In 2016, the Duke University researchers published their first insights into habit and its effects on the brain. They found that habit formation in mice resulted in long-lasting changes in the striatum, which has two sets of neural pathways: a “go” pathway that triggers action, and a “stop” pathway that inhibits it.

The results showed habit formation made both of these pathways stronger, and also caused the “go” pathway to fire before the “stop” pathway.


A magnified view of the striatum of a mouse brain, fast-spiking interneuron in purple. Credit: Justin O’Hare, Duke University

Still, they weren't quite sure which neurons were effectively running the show in the striatum. To find out, the researchers, led by graduate student Justin O’Hare, first observed that FSIs become more excitable when a habit is formed. Then they administered a drug to habituated mice that suppresses the firing of FSIs. The results? The “stop” and “go” pathways in the striatum reverted to “pre-habit” patterns, and their habit behaviors vanished.

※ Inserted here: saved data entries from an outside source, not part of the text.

(* ===== verification/Thread.v ===== *)
(** The scheduler of [kernel/sched/thread.c]: the thread table, the round-robin
    switch, ticks, sleeping and waking, spawning, and the descriptor tables.
    Exit, kill and reap call the process table and are in [Process]. *)
From S2P Require Import Prelude.

Definition INITIAL_THREAD_CAPACITY : Z := 4.
Definition THREAD_STACK_PAGES : Z := 2.
Definition THREAD_STACK_SIZE : Z := 8192.
Definition THREAD_MAX_FDS : Z := 8.
(** [sizeof(thread_t)] and the offset of [uid] in it. *)
Definition THREAD_SIZEOF : Z := 168.
Definition THREAD_UID_OFF : Z := 160.

Inductive thread_state_t :=
  | THREAD_UNUSED
  | THREAD_READY
  | THREAD_RUNNING
  | THREAD_BLOCKED
  | THREAD_ZOMBIE.

#[export] Instance thread_state_eq_dec : EqDecision thread_state_t.
Proof. solve_decision. Defined.

Definition THREAD_PRIO_LOW : Z := 0.
Definition THREAD_PRIO_NORMAL : Z := 1.
Definition THREAD_PRIO_HIGH : Z := 2.
Definition THREAD_PRIO_COUNT : Z := 3.

Definition quantum_ticks (priority : Z) : Z := [2; 4; 8].[priority].

Definition FD_KIND_UNUSED : Z := 0.
Definition FD_KIND_CONSOLE : Z := 1.
Definition FD_KIND_MEMFS : Z := 2.
Definition FD_KIND_UFS : Z := 3.
Definition FD_KIND_PIPE_READ : Z := 4.
Definition FD_KIND_PIPE_WRITE : Z := 5.

Record fd_slot_t := mk_fd { fd_kind : Z; fd_handle : Z; fd_cursor : Z }.

#[export] Instance fd_slot_inhabited : Inhabited fd_slot_t := populate (mk_fd 0 0 0).

Record thread_t := mk_thread {
  rsp : Z;
  state : thread_state_t;
  stack_low : Z;
  guard_page : Z;
  priority : Z;
  ticks_remaining : Z;
  address_space : Z;
  wait_channel : Z;
  context : Z;
  fds : list fd_slot_t;
  thread_uid : Z;
}.

#[export] Instance thread_inhabited : Inhabited thread_t :=
  populate (mk_thread 0 THREAD_UNUSED 0 0 0 0 0 0 0 (replicate 8 (mk_fd 0 0 0)) 0).

(** What the scheduler calls: the heap, the frame allocator, the page tables, the
    TSS and the context switch.  [K] is the state of all of them. *)
Class SchedEnv (K : Type) := {
  env_malloc : K -> Z -> option (K * Z);
  env_free : K -> Z -> option K;
  env_ld32 : K -> Z -> Z;
  env_st64 : K -> Z -> Z -> K;
  env_alloc_contiguous : K -> Z -> K * Z;
  env_free_frame : K -> Z -> K;
  env_guard_page : K -> Z -> K;
  env_is_mapped : K -> Z -> bool;
  env_map_page : K -> Z -> Z -> Z -> K;
  env_kernel_space : K -> Z;
  env_switch_space : K -> Z -> K;
  env_set_kernel_stack : K -> Z -> K;
  (** Saves the registers on the running stack and loads those at the stack
      pointer given; the result is the stack pointer saved. *)
  env_switch_context : K -> Z -> K * Z;
}.

Record sched (K : Type) := mk_sched {
  threads : list thread_t;
  (** The address of the table; the list is what it holds. *)
  threads_ptr : Z;
  thread_capacity : Z;
  current_thread : Z;
  env : K;
}.
Arguments mk_sched {K}.
Arguments threads {K}.
Arguments threads_ptr {K}.
Arguments thread_capacity {K}.
Arguments current_thread {K}.
Arguments env {K}.

(** * Writes to one field *)

Definition set_state (st : thread_state_t) (t : thread_t) : thread_t :=
  mk_thread (rsp t) st (stack_low t) (guard_page t) (priority t) (ticks_remaining t)
    (address_space t) (wait_channel t) (context t) (fds t) (thread_uid t).
Definition set_rsp (v : Z) (t : thread_t) : thread_t :=
  mk_thread v (state t) (stack_low t) (guard_page t) (priority t) (ticks_remaining t)
    (address_space t) (wait_channel t) (context t) (fds t) (thread_uid t).
Definition set_ticks (v : Z) (t : thread_t) : thread_t :=
  mk_thread (rsp t) (state t) (stack_low t) (guard_page t) (priority t) v
    (address_space t) (wait_channel t) (context t) (fds t) (thread_uid t).
Definition set_wait (v : Z) (t : thread_t) : thread_t :=
  mk_thread (rsp t) (state t) (stack_low t) (guard_page t) (priority t) (ticks_remaining t)
    (address_space t) v (context t) (fds t) (thread_uid t).
Definition set_prio (v : Z) (t : thread_t) : thread_t :=
  mk_thread (rsp t) (state t) (stack_low t) (guard_page t) v (ticks_remaining t)
    (address_space t) (wait_channel t) (context t) (fds t) (thread_uid t).
Definition set_space (v : Z) (t : thread_t) : thread_t :=
  mk_thread (rsp t) (state t) (stack_low t) (guard_page t) (priority t) (ticks_remaining t)
    v (wait_channel t) (context t) (fds t) (thread_uid t).
Definition set_context (v : Z) (t : thread_t) : thread_t :=
  mk_thread (rsp t) (state t) (stack_low t) (guard_page t) (priority t) (ticks_remaining t)
    (address_space t) (wait_channel t) v (fds t) (thread_uid t).
Definition set_fds (v : list fd_slot_t) (t : thread_t) : thread_t :=
  mk_thread (rsp t) (state t) (stack_low t) (guard_page t) (priority t) (ticks_remaining t)
    (address_space t) (wait_channel t) (context t) v (thread_uid t).
Definition set_uid (v : Z) (t : thread_t) : thread_t :=
  mk_thread (rsp t) (state t) (stack_low t) (guard_page t) (priority t) (ticks_remaining t)
    (address_space t) (wait_channel t) (context t) (fds t) v.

“Some harmful behaviors like compulsion and addiction in humans might involve corruption of the normally adaptive habit-learning mechanisms.” Calakos said. “Understanding the neurological mechanisms underlying our habits may inspire new ways to treat these conditions.”

“I firmly believe that to develop new therapies to help people, we need to understand how the brain normally works, and then compare it to what the ‘broken’ brain looks like.”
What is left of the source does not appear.